Happy Human Rights Day

Via Undiplomatic, I see that Bush decided to celebrate Human Rights Day by awarding the Presidential Citizens Medal to, among other, Chuck Colson. Here’s what the Presidential Citizens Medal is supposed to be:

“The Presidential Citizens Medal was established in November 13, 1969, to recognize U.S. citizens who have performed exemplary deeds of service for the nation. It is one of the highest honors the President can confer upon a civilian, second only to the Presidential Medal of Freedom.”

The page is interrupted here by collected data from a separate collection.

(* ===== verification/Snapshot.v ===== *)
(** Book snapshots (include/ome/snapshot.hpp): the file image [write_snapshot]
    builds and installs by temp file and rename, and [read_snapshot], which
    fills its output argument as it goes, also when it ends up refusing the
    file. *)
From stdpp Require Import base numbers list.
From Stdlib Require Import ZArith Lia.
From S2P Require Import Prelude Types Bytes Protocol Crc32.

Definition kSnapshotMagic : Z := 0x53454D4F.
Definition kSnapshotVersion : Z := 1.
Definition kSnapshotHeaderSize : nat := 44.
Definition kOrderSize : nat := 45.

Record SnapshotOrder := mkSnapOrder {
  so_exchange_id : Z;
  so_session : Z;
  so_client_order_id : Z;
  so_price_ticks : Z;
  so_quantity : Z;
  so_side : Z;
  so_timestamp : Z;
}.

Record SnapshotData := mkSnapshot {
  sd_last_seq : Z;
  sd_last_trade_ticks : Z;
  sd_next_exchange_id : Z;
  sd_orders : list SnapshotOrder;
}.

Definition snapshot0 : SnapshotData := mkSnapshot 0 0 1 [].

#[export] Instance SnapshotOrder_eq_dec : EqDecision SnapshotOrder.
Proof. solve_decision. Defined.
#[export] Instance SnapshotData_eq_dec : EqDecision SnapshotData.
Proof. solve_decision. Defined.

(** ** Writing *)

Definition put_snapshot_order (body : list Z) (o : SnapshotOrder) : list Z :=
  let body := put_u64 body (so_exchange_id o) in
  let body := put_u64 body (so_session o) in
  let body := put_u64 body (so_client_order_id o) in
  let body := put_i64 body (so_price_ticks o) in
  let body := put_u32 body (so_quantity o) in
  let body := put_u8 body (so_side o) in
  put_u64 body (so_timestamp o).

Definition snapshot_bytes (d : SnapshotData) : list Z :=
  let body := foldl put_snapshot_order [] (sd_orders d) in
  let out := put_u32 [] kSnapshotMagic in
  let out := put_u32 out kSnapshotVersion in
  let out := put_u64 out (sd_last_seq d) in
  let out := put_u64 out (u64 (Z.of_nat (length (sd_orders d)))) in
  let out := put_i64 out (sd_last_trade_ticks d) in
  let out := put_u64 out (sd_next_exchange_id d) in
  let out := put_u32 out (crc32 body) in
  out ++ body.

(** [io_ok]: every system call succeeded. Otherwise the temp file is removed,
    and the target is what it was: [rename] is atomic. *)
Definition write_snapshot (io_ok : bool) (d : SnapshotData) (target : option (list Z))
    : bool * option (list Z) :=
  if io_ok then (true, Some (snapshot_bytes d)) else (false, target).

(** ** Reading *)

Inductive SnapError :=
  | SnapCannotOpen | SnapTooShort | SnapNotASnapshot | SnapBadVersion | SnapHeaderMalformed
  | SnapCountTooLarge | SnapChecksum | SnapOrderMalformed.

#[export] Instance SnapError_eq_dec : EqDecision SnapError.
Proof. solve_decision. Defined.

Fixpoint read_snapshot_orders (count : nat) (br : Reader) (orders : list SnapshotOrder)
    : option SnapError * list SnapshotOrder :=
  match count with
  | O => (None, orders)
  | S count =>
      let '(xid, br) := rd_u64 br in
      let '(session, br) := rd_u64 br in
      let '(coid, br) := rd_u64 br in
      let '(price, br) := rd_i64 br in
      let '(qty, br) := rd_u32 br in
      let '(side, br) := rd_u8 br in
      let '(ts, br) := rd_u64 br in
      if negb (ok_ br) || (1 <? side) then (Some SnapOrderMalformed, orders)
      else read_snapshot_orders count br (orders ++ [mkSnapOrder xid session coid price qty side ts])
  end.

(** [None] first is the [true] of the source; the second component is the
    output argument, [out] being its value before the call. *)
Definition read_snapshot (file : option (list Z)) (out : SnapshotData)
    : option SnapError * SnapshotData :=
  match file with
  | None => (Some SnapCannotOpen, out)
  | Some buf =>
      if (length buf <? kSnapshotHeaderSize)%nat then (Some SnapTooShort, out) else
      let r := reader (take kSnapshotHeaderSize buf) in
      let '(magic, r) := rd_u32 r in
      if negb (magic =? kSnapshotMagic) then (Some SnapNotASnapshot, out) else
      let '(version, r) := rd_u32 r in
      if negb (version =? kSnapshotVersion) then (Some SnapBadVersion, out) else
      let '(last_seq, r) := rd_u64 r in
      let '(count, r) := rd_u64 r in
      let '(last_trade, r) := rd_i64 r in
      let '(next_id, r) := rd_u64 r in
      let '(want_crc, r) := rd_u32 r in
      let out := mkSnapshot last_seq last_trade next_id (sd_orders out) in
      if negb (ok_ r) then (Some SnapHeaderMalformed, out) else
      let body := drop kSnapshotHeaderSize buf in
      if Z.of_nat (length body / kOrderSize) <? count then (Some SnapCountTooLarge, out) else
      if negb (crc32 body =? want_crc) then (Some SnapChecksum, out) else
      let '(err, orders) := read_snapshot_orders (Z.to_nat count) (reader body) [] in
      (err, mkSnapshot last_seq last_trade next_id orders)
  end.

(** ** The format *)

Definition snap_order_ok (o : SnapshotOrder) : Prop :=
  is_u64 (so_exchange_id o) /\ is_u64 (so_session o) /\ is_u64 (so_client_order_id o) /\
  is_i64 (so_price_ticks o) /\ is_u32 (so_quantity o) /\ 0 <= so_side o <= 1 /\
  is_u64 (so_timestamp o).

Definition snapshot_ok (d : SnapshotData) : Prop :=
  is_u64 (sd_last_seq d) /\ is_i64 (sd_last_trade_ticks d) /\ is_u64 (sd_next_exchange_id d) /\
  Z.of_nat (length (sd_orders d)) < 2 ^ 64 /\ Forall snap_order_ok (sd_orders d).

#[export] Instance snap_order_ok_dec o : Decision (snap_order_ok o).
Proof. unfold snap_order_ok. apply _. Defined.
#[export] Instance snapshot_ok_dec d : Decision (snapshot_ok d).
Proof. unfold snapshot_ok. apply _. Defined.

Definition snap_order_bytes (o : SnapshotOrder) : list Z :=
  le_bytes 8 (so_exchange_id o) ++ le_bytes 8 (so_session o) ++ le_bytes 8 (so_client_order_id o) ++
  le_bytes 8 (u64 (so_price_ticks o)) ++ le_bytes 4 (so_quantity o) ++
  so_side o :: le_bytes 8 (so_timestamp o).

Definition snap_body (os : list SnapshotOrder) : list Z := os ≫= snap_order_bytes.

Definition snap_header (last_seq count last_trade next_id crc : Z) : list Z :=
  le_bytes 4 kSnapshotMagic ++ le_bytes 4 kSnapshotVersion ++ le_bytes 8 last_seq ++
  le_bytes 8 count ++ le_bytes 8 (u64 last_trade) ++ le_bytes 8 next_id ++ le_bytes 4 crc.

Lemma put_snapshot_orders_eq os body : foldl put_snapshot_order body os = body ++ snap_body os.
Proof.
  revert body. induction os as [|o os IH]; intros body; [by rewrite app_nil_r|].
  cbn [foldl]. rewrite IH. unfold snap_body. rewrite bind_cons. unfold put_snapshot_order, snap_order_bytes.
  puts. rewrite <- ?app_assoc. done.
Qed.

Lemma snapshot_bytes_eq d :
  snapshot_bytes d =
  snap_header (sd_last_seq d) (u64 (Z.of_nat (length (sd_orders d)))) (sd_last_trade_ticks d)
    (sd_next_exchange_id d) (crc32 (snap_body (sd_orders d))) ++ snap_body (sd_orders d).
Proof.
  unfold snapshot_bytes, snap_header. rewrite put_snapshot_orders_eq. puts.
  rewrite <- ?app_assoc. done.
Qed.

Lemma length_snap_header a b c d e : length (snap_header a b c d e) = kSnapshotHeaderSize.
Proof. unfold snap_header. by rewrite !length_app, !length_le_bytes. Qed.

Lemma length_snap_order o : length (snap_order_bytes o) = kOrderSize.
Proof. unfold snap_order_bytes. rewrite !length_app. cbn [length]. by rewrite !length_le_bytes. Qed.

Lemma length_snap_body os : length (snap_body os) = (kOrderSize * length os)%nat.
Proof.
  induction os as [|o os IH]; [done|]. unfold snap_body in *.
  rewrite bind_cons, length_app, length_snap_order, IH. cbn [length]. lia.
Qed.

Lemma snap_body_bytes os : Forall snap_order_ok os -> bytes (snap_body os).
Proof.
  induction 1 as [|o os Ho Hos IH]; [constructor|]. unfold snap_body. rewrite bind_cons.
  apply Forall_app. split; [|done]. unfold snap_order_bytes.
  repeat (apply Forall_app; split; [apply le_bytes_bytes|]).
  apply Forall_cons. split; [|apply le_bytes_bytes].
  destruct Ho as (_ & _ & _ & _ & _ & Hs & _). unfold is_u8. lia.
Qed.

Lemma read_snapshot_orders_ok os br acc tl :
  Forall snap_order_ok os -> at_suffix br (Some (snap_body os ++ tl)) ->
  read_snapshot_orders (length os) br acc = (None, acc ++ os).
Proof.
  intros Hos. revert br acc. induction Hos as [|o os Ho Hos IH]; intros br acc Hbr.
  { by rewrite app_nil_r. }
  destruct Ho as (H1 & H2 & H3 & H4 & H5 & H6 & H7).
  unfold snap_body in Hbr. rewrite bind_cons in Hbr. unfold snap_order_bytes in Hbr.
  rewrite <- !app_assoc in Hbr. cbn [length read_snapshot_orders].
  rewrite <- ?app_comm_cons, <- ?app_assoc in Hbr.
  repeat (rd_step; protocol.sread_eval; cbn [fst snd] in * ).
  rewrite (proj2 (Z.ltb_ge _ _)) by lia. cbn [negb orb]. rewrite i64_u64 by done.
  erewrite IH by done. rewrite <- app_assoc. by destruct o.
Qed.

(** What reading does once the header is known to be well formed. *)
Lemma read_snapshot_header last_seq count last_trade next_id crc body out :
  is_u64 last_seq -> is_u64 count -> is_i64 last_trade -> is_u64 next_id -> is_u32 crc ->
  read_snapshot (Some (snap_header last_seq count last_trade next_id crc ++ body)) out =
  let out := mkSnapshot last_seq last_trade next_id (sd_orders out) in
  if Z.of_nat (length body / kOrderSize) <? count then (Some SnapCountTooLarge, out) else
  if negb (crc32 body =? crc) then (Some SnapChecksum, out) else
  let '(err, orders) := read_snapshot_orders (Z.to_nat count) (reader body) [] in
  (err, mkSnapshot last_seq last_trade next_id orders).
Proof.
  intros H1 H2 H3 H4 H5. unfold read_snapshot. rewrite length_app, length_snap_header.
  rewrite (proj2 (Nat.ltb_ge _ _)) by lia.
  rewrite take_app_length', drop_app_length' by (by rewrite length_snap_header).
  unfold snap_header.
  assert (is_u32 kSnapshotMagic) as Hm by done. assert (is_u32 kSnapshotVersion) as Hv by done.
  match goal with |- context [reader (?a ++ ?b)] => assert (bytes (a ++ b)) as Hb end.
  { repeat (apply Forall_app; split; [apply le_bytes_bytes|]). apply le_bytes_bytes. }
  pose proof (at_suffix_init _ Hb). clear Hb. rd_step. protocol.sread_eval. cbn [fst snd] in *.
  rewrite Z.eqb_refl. cbn [negb]. rd_step. protocol.sread_eval. cbn [fst snd] in *.
  rewrite Z.eqb_refl. cbn [negb].
  repeat (rd_step; protocol.sread_eval; cbn [fst snd] in * ). cbn [negb].
  by rewrite i64_u64 by done.
Qed.

Lemma read_written d out :
  snapshot_ok d ->
  read_snapshot (Some (snapshot_bytes d)) out = (None, d).
Proof.
  intros (H1 & H2 & H3 & H4 & H5). rewrite snapshot_bytes_eq.
  rewrite (u64_id (Z.of_nat _)) by (unfold is_u64; lia).
  rewrite read_snapshot_header; [|done|unfold is_u64; lia|done|done|by apply crc32_range, snap_body_bytes].
  rewrite length_snap_body, Nat.mul_comm, Nat.div_mul by done.
  cbv zeta. rewrite Z.ltb_irrefl, Z.eqb_refl. cbn [negb]. rewrite Nat2Z.id.
  rewrite (read_snapshot_orders_ok _ _ [] []); [by destruct d|done|].
  rewrite app_nil_r. by apply at_suffix_init, snap_body_bytes.
Qed.

(** ** Claims *)

(** C32: [snapshot_roundtrip]. A snapshot that was written whole reads back as
    the data it was written from, whatever the output argument held before. *)
Theorem snapshot_roundtrip (d out : SnapshotData) (old : option (list Z)) :
  snapshot_ok d ->
  read_snapshot (write_snapshot true d old).2 out = (None, d).
Proof. apply read_written. Qed.

Definition sample_snapshot : SnapshotData :=
  mkSnapshot 12 100 4 [mkSnapOrder 2 1 7 100 5 0 2; mkSnapOrder 3 2 7 101 9 1 3].

Lemma snapshot_roundtrip_witness :
  read_snapshot (write_snapshot true sample_snapshot None).2 snapshot0 = (None, sample_snapshot).
Proof. apply (snapshot_roundtrip sample_snapshot snapshot0 None). vm_decide. Defined.

(** [snapshot_body_protected]. An order record altered within 32
    consecutive bits makes the whole snapshot unusable: the checksum refuses it
    and not one order of it is taken. *)
Theorem snapshot_body_protected (d out : SnapshotData) (body : list Z) (k w : Z) :
  snapshot_ok d -> bytes body -> length body = length (snap_body (sd_orders d)) ->
  0 <= k -> 0 < w < 2 ^ 32 ->
  Z.lxor (le_decode (snap_body (sd_orders d))) (le_decode body) = Z.shiftl w k ->
  exists out', read_snapshot (Some (take kSnapshotHeaderSize (snapshot_bytes d) ++ body)) out =
    (Some SnapChecksum, out') /\ sd_orders out' = sd_orders out.
Proof.
  intros (H1 & H2 & H3 & H4 & H5) Hb Hl Hk Hw Hx. rewrite snapshot_bytes_eq.
  rewrite take_app_length' by (by rewrite length_snap_header).
  rewrite (u64_id (Z.of_nat _)) by (unfold is_u64; lia).
  rewrite read_snapshot_header; [|done|unfold is_u64; lia|done|done|by apply crc32_range, snap_body_bytes].
  rewrite Hl, length_snap_body, Nat.mul_comm, Nat.div_mul by done.
  cbv zeta. rewrite Z.ltb_irrefl. rewrite (proj2 (Z.eqb_neq _ _)).
  - cbn [negb]. by eexists.
  - intros He. symmetry in He. revert He. by apply (crc32_burst _ _ k w); [apply snap_body_bytes|..].
Qed.

Lemma snapshot_body_protected_witness :
  exists out', read_snapshot (Some (take 44 (snapshot_bytes sample_snapshot) ++
      <[0%nat := 9]> (snap_body (sd_orders sample_snapshot)))) snapshot0 =
    (Some SnapChecksum, out') /\ sd_orders out' = [].
Proof.
  apply (snapshot_body_protected sample_snapshot snapshot0
    (<[0%nat := 9]> (snap_body (sd_orders sample_snapshot))) 0 11).
  - vm_decide.
  - unfold bytes. vm_decide.
  - reflexivity.
  - lia.
  - lia.
  - vm_compute. reflexivity.
Defined.

(** [snapshot_header_unprotected]. The checksum does not cover the header:
    overwriting the sequence number a snapshot claims to reflect yields a file
    that is read without complaint as the same orders at the other number, so
    recovery then skips or repeats log records. *)
Theorem snapshot_header_unprotected (d out : SnapshotData) (seq : Z) :
  snapshot_ok d -> is_u64 seq ->
  read_snapshot (Some (take 8 (snapshot_bytes d) ++ le_bytes 8 seq ++ drop 16 (snapshot_bytes d))) out =
  (None, mkSnapshot seq (sd_last_trade_ticks d) (sd_next_exchange_id d) (sd_orders d)).
Proof.
  intros (H1 & H2 & H3 & H4 & H5) Hs. rewrite snapshot_bytes_eq. unfold snap_header.
  assert (forall a b c rest : list Z, length a = 4%nat -> length b = 4%nat -> length c = 8%nat ->
    take 8 ((a ++ b ++ c ++ rest)) = a ++ b /\ drop 16 (a ++ b ++ c ++ rest) = rest) as Hcut.
  { intros a b c rest Ha Hb Hc. split.
    - rewrite app_assoc, take_app_length'; [done|]. rewrite length_app. lia.
    - rewrite !app_assoc, drop_app_length'; [done|]. rewrite !length_app. lia. }
  rewrite <- !app_assoc.
  match goal with |- context [take 8 (?a ++ ?b ++ ?c ++ ?rest)] =>
    destruct (Hcut a b c rest) as [-> ->]; [apply length_le_bytes..|] end.
  rewrite !app_assoc. rewrite <- (app_assoc _ _ (snap_body _)).
  pose proof (read_written (mkSnapshot seq (sd_last_trade_ticks d) (sd_next_exchange_id d)
    (sd_orders d)) out) as Hr.
  rewrite snapshot_bytes_eq in Hr. unfold snap_header in Hr.
  rewrite <- !app_assoc in Hr |- *. by apply Hr.
Qed.

Lemma snapshot_header_unprotected_witness :
  read_snapshot (Some (take 8 (snapshot_bytes sample_snapshot) ++ le_bytes 8 99 ++
    drop 16 (snapshot_bytes sample_snapshot))) snapshot0 =
  (None, mkSnapshot 99 100 4 (sd_orders sample_snapshot)).
Proof. apply (snapshot_header_unprotected sample_snapshot snapshot0 99); vm_decide. Defined.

And here, from ThinkProgress, is David Plotz at Slate, offering some background on Chuck Colson:

“As special counsel to the president, he was Richard Nixon’s hard man, the “evil genius” of an evil administration. According to Watergate historian Stanley Kutler, Colson sought to hire Teamsters thugs to beat up anti-war demonstrators, and he plotted to raid or firebomb the Brookings Institution. He eventually pleaded guilty to scheming to defame Daniel Ellsberg and interfering with his trial. In 1974, Colson served seven months in federal prison.”

From Time in 1974:

“Colson took on the tough jobs for the President. He leaked damaging or misleading information to the press about people who criticized the President, had young men hired to pose as homosexuals supporting McGovern at the Democratic National Convention, and engineered mail campaigns in favor of Nixon’s policies. He allegedly ordered his close friend E. Howard Hunt to fabricate a State Department telegram implicating President Kennedy in the assassination of South Vietnamese President Ngo Dinh Diem. At one point, according to Senate Watergate testimony, he urged that Washington’s Brookings Institution be fire-bombed as a diversionary tactic in a raid to seize some politically damaging documents. “Chuck could never play anything straight,” says one of his former underlings. “Everything had to be contrived, a setup. Chuck always had to stuff the ballot box.””

He also wrote the Enemies’ List, said that he would walk over his own grandmother if it would help get Nixon re-elected, and hired the “plumbers” who carried out the Watergate break-in.

The one episode that will always sum up Chuck Colson for me is his plan to firebomb the Brookings Institution. Imagine: a Special Counsel to the President of the United States actually proposing to firebomb a centrist political think-tank.

When I think of “U.S. citizens who have performed exemplary deeds of service for the nation”, Chuck Colson is not exactly the sort of person who leaps to mind. But then, when I think of “good judges of people’s exemplary service”, George W. Bush doesn’t exactly leap to mind either.